START INFORMATION SHOWN

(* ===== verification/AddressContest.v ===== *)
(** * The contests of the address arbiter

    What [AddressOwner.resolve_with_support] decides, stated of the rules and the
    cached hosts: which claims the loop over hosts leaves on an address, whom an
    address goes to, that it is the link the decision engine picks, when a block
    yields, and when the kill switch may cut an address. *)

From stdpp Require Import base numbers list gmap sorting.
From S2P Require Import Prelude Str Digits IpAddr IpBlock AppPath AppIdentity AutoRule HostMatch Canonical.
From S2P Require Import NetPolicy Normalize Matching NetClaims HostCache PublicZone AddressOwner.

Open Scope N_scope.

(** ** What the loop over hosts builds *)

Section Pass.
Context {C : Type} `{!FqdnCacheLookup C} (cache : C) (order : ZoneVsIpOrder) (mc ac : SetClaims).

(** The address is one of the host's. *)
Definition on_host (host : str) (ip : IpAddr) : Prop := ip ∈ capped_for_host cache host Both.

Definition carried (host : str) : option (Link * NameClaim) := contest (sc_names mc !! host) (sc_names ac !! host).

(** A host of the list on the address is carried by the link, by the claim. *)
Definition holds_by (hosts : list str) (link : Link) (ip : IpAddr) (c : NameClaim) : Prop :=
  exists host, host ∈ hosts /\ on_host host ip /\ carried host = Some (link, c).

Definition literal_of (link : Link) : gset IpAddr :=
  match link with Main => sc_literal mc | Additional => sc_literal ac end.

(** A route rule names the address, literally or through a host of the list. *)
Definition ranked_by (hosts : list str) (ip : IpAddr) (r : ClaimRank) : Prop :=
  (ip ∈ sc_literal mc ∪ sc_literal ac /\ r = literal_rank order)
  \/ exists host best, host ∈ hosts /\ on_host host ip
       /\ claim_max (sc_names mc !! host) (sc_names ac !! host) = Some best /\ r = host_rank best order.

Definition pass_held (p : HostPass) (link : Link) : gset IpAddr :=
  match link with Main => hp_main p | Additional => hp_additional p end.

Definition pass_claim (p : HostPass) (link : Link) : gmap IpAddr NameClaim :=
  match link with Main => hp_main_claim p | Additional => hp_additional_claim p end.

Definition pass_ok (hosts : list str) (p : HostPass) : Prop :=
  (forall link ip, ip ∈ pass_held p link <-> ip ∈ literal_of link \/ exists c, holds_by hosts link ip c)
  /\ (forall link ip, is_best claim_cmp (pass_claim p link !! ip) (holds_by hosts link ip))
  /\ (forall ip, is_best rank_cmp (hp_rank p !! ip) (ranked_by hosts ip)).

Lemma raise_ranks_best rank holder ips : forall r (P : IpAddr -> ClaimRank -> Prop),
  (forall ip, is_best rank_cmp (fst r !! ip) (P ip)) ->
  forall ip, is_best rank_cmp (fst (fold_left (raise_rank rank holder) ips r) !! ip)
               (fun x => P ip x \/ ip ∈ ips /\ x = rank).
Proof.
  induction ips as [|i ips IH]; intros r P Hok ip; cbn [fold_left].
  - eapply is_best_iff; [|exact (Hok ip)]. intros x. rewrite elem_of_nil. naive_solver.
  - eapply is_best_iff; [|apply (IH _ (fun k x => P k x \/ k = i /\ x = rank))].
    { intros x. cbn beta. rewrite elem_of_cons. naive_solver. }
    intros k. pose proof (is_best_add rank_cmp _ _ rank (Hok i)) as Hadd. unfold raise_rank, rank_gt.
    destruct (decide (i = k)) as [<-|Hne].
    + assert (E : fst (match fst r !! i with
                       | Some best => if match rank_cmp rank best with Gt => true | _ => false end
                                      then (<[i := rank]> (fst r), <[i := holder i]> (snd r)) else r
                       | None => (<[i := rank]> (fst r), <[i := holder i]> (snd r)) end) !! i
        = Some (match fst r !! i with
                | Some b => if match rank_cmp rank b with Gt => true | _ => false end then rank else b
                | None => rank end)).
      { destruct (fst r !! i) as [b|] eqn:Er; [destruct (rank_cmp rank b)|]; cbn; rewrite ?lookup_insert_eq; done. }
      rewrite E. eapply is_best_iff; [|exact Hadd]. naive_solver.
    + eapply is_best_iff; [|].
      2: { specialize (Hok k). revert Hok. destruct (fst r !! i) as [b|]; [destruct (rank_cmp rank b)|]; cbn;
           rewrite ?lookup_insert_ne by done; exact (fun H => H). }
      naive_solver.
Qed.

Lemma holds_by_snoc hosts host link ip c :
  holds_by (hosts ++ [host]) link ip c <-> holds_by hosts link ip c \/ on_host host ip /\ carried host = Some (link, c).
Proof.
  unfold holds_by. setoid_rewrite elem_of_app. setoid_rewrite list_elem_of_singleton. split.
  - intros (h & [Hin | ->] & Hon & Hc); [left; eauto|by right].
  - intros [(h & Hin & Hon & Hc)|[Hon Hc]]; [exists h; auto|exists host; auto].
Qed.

END INFORMATION SHOWN
START INFORMATION SHOWN

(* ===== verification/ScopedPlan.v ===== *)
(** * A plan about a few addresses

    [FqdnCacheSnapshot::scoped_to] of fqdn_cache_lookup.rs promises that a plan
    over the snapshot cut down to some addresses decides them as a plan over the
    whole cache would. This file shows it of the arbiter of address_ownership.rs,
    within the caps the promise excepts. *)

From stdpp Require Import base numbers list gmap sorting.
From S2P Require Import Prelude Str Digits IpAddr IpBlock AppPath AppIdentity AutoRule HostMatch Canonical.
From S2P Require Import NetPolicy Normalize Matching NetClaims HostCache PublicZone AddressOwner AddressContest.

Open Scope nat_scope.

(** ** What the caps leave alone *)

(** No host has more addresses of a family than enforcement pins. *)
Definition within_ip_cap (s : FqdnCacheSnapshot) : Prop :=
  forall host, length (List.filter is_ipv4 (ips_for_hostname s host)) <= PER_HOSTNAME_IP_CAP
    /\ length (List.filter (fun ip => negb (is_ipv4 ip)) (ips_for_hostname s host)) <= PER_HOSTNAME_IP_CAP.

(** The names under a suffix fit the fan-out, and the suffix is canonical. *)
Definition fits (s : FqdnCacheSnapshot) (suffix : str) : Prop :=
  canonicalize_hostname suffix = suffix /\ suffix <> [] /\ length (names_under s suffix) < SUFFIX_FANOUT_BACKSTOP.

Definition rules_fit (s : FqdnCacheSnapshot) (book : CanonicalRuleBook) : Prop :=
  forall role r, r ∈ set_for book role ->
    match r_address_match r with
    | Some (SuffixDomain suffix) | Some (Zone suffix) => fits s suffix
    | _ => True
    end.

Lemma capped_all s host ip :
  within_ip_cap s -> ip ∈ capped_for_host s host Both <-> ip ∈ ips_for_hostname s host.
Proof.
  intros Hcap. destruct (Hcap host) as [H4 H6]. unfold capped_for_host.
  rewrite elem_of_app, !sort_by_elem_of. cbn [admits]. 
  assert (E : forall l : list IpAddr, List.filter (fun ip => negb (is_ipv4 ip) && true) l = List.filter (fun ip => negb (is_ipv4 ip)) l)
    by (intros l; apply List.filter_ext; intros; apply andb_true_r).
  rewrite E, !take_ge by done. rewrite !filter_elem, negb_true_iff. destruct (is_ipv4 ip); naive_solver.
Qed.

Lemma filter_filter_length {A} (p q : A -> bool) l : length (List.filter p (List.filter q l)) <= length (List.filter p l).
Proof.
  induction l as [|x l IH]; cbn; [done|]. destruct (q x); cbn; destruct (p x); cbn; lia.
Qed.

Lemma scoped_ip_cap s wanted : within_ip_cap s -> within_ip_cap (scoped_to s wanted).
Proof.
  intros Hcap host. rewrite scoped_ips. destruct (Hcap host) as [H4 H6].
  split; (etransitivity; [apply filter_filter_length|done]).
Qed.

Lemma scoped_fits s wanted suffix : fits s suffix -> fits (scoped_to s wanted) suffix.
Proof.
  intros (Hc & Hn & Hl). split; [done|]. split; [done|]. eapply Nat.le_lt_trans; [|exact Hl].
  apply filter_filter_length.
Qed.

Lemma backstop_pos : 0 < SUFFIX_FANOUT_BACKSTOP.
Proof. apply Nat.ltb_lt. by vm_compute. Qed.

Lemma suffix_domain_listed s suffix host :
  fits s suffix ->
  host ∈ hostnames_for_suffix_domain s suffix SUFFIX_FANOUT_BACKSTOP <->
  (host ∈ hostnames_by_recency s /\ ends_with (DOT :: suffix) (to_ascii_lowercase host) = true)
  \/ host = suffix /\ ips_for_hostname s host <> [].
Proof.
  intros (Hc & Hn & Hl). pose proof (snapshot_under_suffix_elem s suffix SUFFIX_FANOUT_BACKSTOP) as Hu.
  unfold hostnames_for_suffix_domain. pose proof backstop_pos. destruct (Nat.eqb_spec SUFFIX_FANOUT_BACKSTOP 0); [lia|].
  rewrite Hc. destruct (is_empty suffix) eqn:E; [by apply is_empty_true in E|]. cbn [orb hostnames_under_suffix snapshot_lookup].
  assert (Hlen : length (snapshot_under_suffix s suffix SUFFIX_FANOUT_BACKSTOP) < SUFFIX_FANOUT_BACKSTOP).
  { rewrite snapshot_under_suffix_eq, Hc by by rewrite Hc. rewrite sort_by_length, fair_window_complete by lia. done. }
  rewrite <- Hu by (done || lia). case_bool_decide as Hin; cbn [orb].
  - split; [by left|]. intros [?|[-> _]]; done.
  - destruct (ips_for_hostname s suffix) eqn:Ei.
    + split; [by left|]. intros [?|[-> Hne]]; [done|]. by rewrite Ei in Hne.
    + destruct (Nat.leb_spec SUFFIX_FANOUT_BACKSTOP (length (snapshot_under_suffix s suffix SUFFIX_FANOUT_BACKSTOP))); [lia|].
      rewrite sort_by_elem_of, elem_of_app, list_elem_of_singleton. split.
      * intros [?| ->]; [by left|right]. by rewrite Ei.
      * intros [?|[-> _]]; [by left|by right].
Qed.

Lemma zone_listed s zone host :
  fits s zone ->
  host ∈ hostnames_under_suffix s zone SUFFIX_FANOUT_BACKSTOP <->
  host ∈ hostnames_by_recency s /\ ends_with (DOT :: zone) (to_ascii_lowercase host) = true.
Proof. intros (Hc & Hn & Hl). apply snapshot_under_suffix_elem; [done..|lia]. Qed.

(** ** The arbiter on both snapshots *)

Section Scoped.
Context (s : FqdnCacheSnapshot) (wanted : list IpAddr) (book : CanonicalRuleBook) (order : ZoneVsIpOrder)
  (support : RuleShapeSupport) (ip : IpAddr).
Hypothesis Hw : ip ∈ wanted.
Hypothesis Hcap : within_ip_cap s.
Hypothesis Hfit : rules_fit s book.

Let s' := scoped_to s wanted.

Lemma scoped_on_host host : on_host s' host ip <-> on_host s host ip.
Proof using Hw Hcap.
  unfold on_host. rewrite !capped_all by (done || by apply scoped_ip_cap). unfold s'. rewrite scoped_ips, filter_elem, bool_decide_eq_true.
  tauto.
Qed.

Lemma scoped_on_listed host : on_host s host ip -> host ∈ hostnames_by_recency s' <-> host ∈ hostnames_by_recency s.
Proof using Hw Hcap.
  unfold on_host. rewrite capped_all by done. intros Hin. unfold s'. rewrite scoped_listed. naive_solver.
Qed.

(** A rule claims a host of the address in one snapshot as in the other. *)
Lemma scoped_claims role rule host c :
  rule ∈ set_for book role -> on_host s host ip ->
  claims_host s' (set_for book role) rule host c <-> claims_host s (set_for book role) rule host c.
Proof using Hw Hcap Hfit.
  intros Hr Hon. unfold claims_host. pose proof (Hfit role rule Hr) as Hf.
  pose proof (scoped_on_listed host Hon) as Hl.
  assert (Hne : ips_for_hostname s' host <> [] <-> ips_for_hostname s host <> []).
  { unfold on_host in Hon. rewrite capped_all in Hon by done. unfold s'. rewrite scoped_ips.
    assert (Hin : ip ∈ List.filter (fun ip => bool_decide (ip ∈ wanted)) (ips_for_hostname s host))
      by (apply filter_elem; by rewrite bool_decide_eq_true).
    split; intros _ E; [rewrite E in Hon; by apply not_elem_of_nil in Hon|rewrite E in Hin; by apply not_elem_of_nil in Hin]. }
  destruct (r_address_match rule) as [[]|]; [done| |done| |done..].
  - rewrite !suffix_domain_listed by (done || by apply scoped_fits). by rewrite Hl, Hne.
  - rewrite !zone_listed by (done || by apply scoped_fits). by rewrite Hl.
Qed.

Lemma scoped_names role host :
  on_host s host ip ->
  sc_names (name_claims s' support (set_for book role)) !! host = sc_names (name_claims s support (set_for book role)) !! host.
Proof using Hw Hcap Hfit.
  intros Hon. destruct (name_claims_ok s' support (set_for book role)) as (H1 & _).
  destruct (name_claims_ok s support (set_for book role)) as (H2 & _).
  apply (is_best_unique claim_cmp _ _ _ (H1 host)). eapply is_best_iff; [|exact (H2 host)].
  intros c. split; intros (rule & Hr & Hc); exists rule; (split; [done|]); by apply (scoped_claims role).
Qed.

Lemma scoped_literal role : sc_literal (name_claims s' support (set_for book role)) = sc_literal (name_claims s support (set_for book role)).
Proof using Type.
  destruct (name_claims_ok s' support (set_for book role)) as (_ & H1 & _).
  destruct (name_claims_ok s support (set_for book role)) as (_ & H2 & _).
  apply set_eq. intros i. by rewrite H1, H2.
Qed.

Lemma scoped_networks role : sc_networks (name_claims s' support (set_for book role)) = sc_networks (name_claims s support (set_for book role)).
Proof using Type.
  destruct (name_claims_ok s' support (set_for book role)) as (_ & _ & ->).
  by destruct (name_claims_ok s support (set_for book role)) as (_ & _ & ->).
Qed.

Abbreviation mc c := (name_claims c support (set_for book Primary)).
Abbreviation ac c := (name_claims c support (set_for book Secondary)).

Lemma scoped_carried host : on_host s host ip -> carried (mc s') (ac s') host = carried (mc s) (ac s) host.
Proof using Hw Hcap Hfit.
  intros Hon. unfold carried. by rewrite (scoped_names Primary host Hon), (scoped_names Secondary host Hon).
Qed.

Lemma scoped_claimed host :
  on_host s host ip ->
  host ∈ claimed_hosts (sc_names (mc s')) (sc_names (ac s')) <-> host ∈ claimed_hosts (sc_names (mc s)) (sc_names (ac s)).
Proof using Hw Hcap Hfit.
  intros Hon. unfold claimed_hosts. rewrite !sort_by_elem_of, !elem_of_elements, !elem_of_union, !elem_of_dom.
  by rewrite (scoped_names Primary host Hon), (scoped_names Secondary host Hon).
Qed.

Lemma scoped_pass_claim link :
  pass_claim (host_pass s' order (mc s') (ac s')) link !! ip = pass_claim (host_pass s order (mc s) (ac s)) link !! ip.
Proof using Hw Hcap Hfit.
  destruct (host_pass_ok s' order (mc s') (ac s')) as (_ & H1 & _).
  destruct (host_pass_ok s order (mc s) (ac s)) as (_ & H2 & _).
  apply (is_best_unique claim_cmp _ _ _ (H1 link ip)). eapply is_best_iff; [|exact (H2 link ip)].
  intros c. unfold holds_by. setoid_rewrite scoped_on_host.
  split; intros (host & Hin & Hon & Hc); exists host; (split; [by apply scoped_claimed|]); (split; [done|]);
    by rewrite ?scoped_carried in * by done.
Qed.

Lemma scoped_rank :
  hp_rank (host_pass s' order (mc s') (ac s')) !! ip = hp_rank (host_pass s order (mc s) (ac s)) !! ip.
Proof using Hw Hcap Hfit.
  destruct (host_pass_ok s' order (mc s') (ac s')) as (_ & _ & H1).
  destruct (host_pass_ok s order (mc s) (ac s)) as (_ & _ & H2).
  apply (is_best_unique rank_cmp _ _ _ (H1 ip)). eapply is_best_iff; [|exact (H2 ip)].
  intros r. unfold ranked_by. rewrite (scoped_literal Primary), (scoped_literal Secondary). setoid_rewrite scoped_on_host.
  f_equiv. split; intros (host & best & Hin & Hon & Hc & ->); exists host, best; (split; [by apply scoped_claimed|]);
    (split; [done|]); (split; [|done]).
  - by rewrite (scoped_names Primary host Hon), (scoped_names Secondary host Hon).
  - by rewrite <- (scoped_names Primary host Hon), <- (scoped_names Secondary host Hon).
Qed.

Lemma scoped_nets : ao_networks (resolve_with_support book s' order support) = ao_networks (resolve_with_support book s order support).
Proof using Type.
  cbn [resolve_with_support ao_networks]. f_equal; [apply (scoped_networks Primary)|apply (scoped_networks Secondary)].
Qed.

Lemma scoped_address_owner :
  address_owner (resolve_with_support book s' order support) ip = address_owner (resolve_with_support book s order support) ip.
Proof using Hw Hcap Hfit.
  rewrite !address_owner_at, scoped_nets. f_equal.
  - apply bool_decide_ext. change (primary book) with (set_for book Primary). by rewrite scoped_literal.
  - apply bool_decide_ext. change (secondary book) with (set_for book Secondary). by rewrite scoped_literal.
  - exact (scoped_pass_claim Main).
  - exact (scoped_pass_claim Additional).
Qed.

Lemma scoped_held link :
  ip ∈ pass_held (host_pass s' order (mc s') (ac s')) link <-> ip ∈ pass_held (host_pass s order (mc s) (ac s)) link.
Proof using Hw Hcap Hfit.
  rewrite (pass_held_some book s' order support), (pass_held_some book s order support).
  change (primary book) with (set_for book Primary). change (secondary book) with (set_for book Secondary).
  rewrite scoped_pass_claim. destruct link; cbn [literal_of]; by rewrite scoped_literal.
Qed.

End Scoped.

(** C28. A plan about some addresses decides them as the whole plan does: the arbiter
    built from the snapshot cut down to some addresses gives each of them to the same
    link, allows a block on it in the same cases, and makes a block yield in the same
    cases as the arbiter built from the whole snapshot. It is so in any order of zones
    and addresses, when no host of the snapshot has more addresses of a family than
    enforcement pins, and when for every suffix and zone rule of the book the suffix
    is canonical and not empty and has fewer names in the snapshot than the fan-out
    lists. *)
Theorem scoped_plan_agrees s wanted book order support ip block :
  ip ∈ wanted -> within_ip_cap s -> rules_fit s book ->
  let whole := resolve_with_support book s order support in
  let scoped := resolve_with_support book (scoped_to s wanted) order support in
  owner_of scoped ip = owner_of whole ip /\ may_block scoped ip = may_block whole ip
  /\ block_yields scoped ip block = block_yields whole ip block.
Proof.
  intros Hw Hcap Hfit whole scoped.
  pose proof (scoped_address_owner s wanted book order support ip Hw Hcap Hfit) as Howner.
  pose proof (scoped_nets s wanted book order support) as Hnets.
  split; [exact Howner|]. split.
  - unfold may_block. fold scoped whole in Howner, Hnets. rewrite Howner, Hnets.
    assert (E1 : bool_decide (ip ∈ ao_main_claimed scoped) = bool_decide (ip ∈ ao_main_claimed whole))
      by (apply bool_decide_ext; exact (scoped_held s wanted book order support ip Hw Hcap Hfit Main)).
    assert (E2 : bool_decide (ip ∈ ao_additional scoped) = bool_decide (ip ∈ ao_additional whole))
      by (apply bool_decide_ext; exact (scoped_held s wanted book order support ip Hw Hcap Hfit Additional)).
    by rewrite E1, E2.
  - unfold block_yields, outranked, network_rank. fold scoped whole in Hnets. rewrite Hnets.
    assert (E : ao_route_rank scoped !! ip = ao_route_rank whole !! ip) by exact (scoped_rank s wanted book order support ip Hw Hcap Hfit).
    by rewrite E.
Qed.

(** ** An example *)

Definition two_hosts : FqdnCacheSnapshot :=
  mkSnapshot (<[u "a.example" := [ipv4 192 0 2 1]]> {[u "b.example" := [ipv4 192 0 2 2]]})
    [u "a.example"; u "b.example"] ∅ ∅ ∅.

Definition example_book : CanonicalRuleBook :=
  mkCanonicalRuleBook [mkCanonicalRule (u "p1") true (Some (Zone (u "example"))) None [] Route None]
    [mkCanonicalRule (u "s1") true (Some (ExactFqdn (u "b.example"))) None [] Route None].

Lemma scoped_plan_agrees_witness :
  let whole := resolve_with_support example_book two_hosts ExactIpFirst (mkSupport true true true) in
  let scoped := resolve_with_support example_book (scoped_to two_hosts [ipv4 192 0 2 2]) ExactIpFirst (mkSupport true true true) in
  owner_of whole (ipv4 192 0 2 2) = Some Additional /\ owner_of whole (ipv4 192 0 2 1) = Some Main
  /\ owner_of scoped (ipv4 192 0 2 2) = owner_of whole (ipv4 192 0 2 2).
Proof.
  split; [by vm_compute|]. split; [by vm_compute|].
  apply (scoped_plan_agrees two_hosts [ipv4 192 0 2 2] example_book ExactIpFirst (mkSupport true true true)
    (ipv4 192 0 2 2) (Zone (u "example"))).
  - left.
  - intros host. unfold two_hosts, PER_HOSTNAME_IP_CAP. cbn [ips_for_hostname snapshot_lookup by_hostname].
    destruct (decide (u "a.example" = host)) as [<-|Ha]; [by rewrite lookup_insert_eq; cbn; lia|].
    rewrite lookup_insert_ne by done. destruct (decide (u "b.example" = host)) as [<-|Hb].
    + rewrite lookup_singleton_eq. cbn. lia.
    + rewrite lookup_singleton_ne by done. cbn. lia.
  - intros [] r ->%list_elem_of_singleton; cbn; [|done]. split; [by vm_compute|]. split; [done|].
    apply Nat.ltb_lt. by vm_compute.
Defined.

END INFORMATION SHOWN
START INFORMATION SHOWN

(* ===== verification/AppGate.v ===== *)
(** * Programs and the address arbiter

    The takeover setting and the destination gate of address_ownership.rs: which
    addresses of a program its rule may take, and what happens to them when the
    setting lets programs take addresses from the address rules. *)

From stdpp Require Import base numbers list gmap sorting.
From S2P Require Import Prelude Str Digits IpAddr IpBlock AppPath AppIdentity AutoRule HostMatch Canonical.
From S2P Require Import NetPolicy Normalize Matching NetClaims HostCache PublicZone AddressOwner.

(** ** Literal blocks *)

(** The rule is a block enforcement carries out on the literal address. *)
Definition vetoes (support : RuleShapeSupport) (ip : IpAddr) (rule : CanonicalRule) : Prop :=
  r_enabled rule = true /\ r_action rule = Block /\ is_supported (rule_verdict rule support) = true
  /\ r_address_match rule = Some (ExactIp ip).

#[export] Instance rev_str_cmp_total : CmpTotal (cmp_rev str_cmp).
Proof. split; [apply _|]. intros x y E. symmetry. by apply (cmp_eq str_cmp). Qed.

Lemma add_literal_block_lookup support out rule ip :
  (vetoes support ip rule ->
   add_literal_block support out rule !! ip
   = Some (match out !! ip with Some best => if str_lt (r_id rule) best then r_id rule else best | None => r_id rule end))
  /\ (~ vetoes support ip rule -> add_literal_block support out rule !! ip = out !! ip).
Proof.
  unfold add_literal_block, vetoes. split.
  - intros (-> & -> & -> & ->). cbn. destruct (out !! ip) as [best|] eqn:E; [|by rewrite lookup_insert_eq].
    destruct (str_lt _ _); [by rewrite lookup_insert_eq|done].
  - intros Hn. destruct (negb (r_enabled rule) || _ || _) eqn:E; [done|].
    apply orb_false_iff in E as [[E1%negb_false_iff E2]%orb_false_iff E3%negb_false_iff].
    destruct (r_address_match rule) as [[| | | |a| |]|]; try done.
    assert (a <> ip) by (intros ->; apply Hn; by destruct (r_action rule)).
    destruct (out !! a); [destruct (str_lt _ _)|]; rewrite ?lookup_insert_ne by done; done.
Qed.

END INFORMATION SHOWN

# HOW TO COMPLETE THIS TASK
Copy the lines above exactly. Start with the line containing "(* ===== verification/AddressContest.v", end with the line containing "match link with Main => sc_literal", and include both.

# YOUR SOLUTION
(* ===== verification/AddressContest.v ===== *)
(** * The contests of the address arbiter

    What [AddressOwner.resolve_with_support] decides, stated of the rules and the
    cached hosts: which claims the loop over hosts leaves on an address, whom an
    address goes to, that it is the link the decision engine picks, when a block
    yields, and when the kill switch may cut an address. *)

From stdpp Require Import base numbers list gmap sorting.
From S2P Require Import Prelude Str Digits IpAddr IpBlock AppPath AppIdentity AutoRule HostMatch Canonical.
From S2P Require Import NetPolicy Normalize Matching NetClaims HostCache PublicZone AddressOwner.

Open Scope N_scope.

(** ** What the loop over hosts builds *)

Section Pass.
Context {C : Type} `{!FqdnCacheLookup C} (cache : C) (order : ZoneVsIpOrder) (mc ac : SetClaims).

(** The address is one of the host's. *)
Definition on_host (host : str) (ip : IpAddr) : Prop := ip ∈ capped_for_host cache host Both.

Definition carried (host : str) : option (Link * NameClaim) := contest (sc_names mc !! host) (sc_names ac !! host).

(** A host of the list on the address is carried by the link, by the claim. *)
Definition holds_by (hosts : list str) (link : Link) (ip : IpAddr) (c : NameClaim) : Prop :=
  exists host, host ∈ hosts /\ on_host host ip /\ carried host = Some (link, c).

Definition literal_of (link : Link) : gset IpAddr :=
  match link with Main => sc_literal mc | Additional => sc_literal ac end.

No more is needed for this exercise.